(** ** Many connections *)

(** C10: connections share the handler's object without a lock and are otherwise
    independent.  The handler is any program of atomic steps.  Whatever connections a
    started server has been given, in whatever pieces and order their bytes arrive and
    their threads take turns, with steps of one handler between those of another, also
    when peers close, calls on sockets fail, accepting fails or the server is stopped
    in between: the object is where an interleaving of the handler's programs, one for
    each request of all connections, has brought it.  On each connection the requests
    are the first frames of the bytes that arrived, and what was sent are the frames
    of the answers of its own requests, in their order: none is left out while the
    thread receives, one while it handles; then the next turns call the handler with
    the next whole frame and send the answer when the handler is through, if it fits a
    frame.  Only a thread that has ended may have left out one answer, or a part of
    its frame.  Stopping the server stops none of this. *)
Theorem connections_served {St} describe (handler : Json → Prog St Json) host port st0 es :
  let start := (FrameServer_start (inr port) (FrameServer_init host 0)).2 in
  let '(s, st, h) := server_run describe handler es start st0 in
  ∃ schedule ts, interleave schedule (handlers handler h) st0 = (ts, st) ∧
    ∀ k c, fs_threads s !! k = Some c →
      (∃ rest, consumes (arrived k h) (requests k h) rest ∧ (cn_phase c ≠ Ended → concat (c_in (cn_conn c)) = rest)) ∧
      ∃ unsent part,
        outcomes describe k (calls h) ts = (Some <$> replies k h) ++ unsent ∧
        c_out (cn_conn c) = concat (frame <$> replies k h) ++ part ∧
        match cn_phase c with
        | Receiving => unsent = [] ∧ part = [] ∧
            ∀ v rest st', next_frame (concat (c_in (cn_conn c))) = (inr v, rest) →
              (serve_turn describe handler c st').2 = Some (Called v)
        | Handling t => unsent = [answer_of describe t] ∧ part = [] ∧
            ∀ v st', answer_of describe t = Some v → len (json_dumps true v) < 2 ^ 32 →
              (serve_turn describe handler c st').2 = Some (Answered v)
        | Ended => unsent = [] ∧ part = [] ∨ ∃ v, unsent = [Some v] ∧ part `prefix_of` frame v
        end.
Proof.
  intros start. pose proof (server_run_inv describe handler st0 es start st0 [] (server_start_inv describe handler st0 host port)) as H.
  destruct (server_run describe handler es start st0) as [[s st] h]. destruct H as (schedule & ts & _ & E & Hall).
  exists schedule, ts. split; [exact E|]. intros k c Hk. specialize (Hall k). rewrite Hk in Hall.
  destruct Hall as [Hph (p & rest & [Hne Hp] & Hc & Hr)]. split.
  { exists rest. split; [exact Hc|]. intros Hend. rewrite Hp. by apply Hr. }
  unfold phase_ok in Hph. destruct (cn_phase c) as [|t|] eqn:Ephase.
  - destruct Hph as [Ho Hs]. exists [], []. rewrite !app_nil_r. split_and!; [done..|]. intros v rest' st'. by apply turn_receives.
  - destruct Hph as (Ho & Hs & _). exists [answer_of describe t], []. rewrite app_nil_r. split_and!; [done..|].
    intros v st'. by eapply turn_answers.
  - destruct Hph as (unsent & part & Ho & Hl & Hs & Hpart). exists (Some <$> unsent), part. rewrite <-fmap_app.
    split_and!; [done..|]. destruct unsent as [|v [|]]; [left|right|cbn in Hl; lia].
    + split; [done|by apply prefix_nil_inv].
    + exists v. split; [done|]. cbn in Hpart. by rewrite app_nil_r in Hpart.
Qed.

---

### Problem to solve
What are the lines above, starting at the one with "their threads take" and ending at the one with "are the first"? Give them again exactly, and only them.

### Solution to this exercise
    their threads take turns, with steps of one handler between those of another, also
    when peers close, calls on sockets fail, accepting fails or the server is stopped
    in between: the object is where an interleaving of the handler's programs, one for
    each request of all connections, has brought it.  On each connection the requests
    are the first frames of the bytes that arrived, and what was sent are the frames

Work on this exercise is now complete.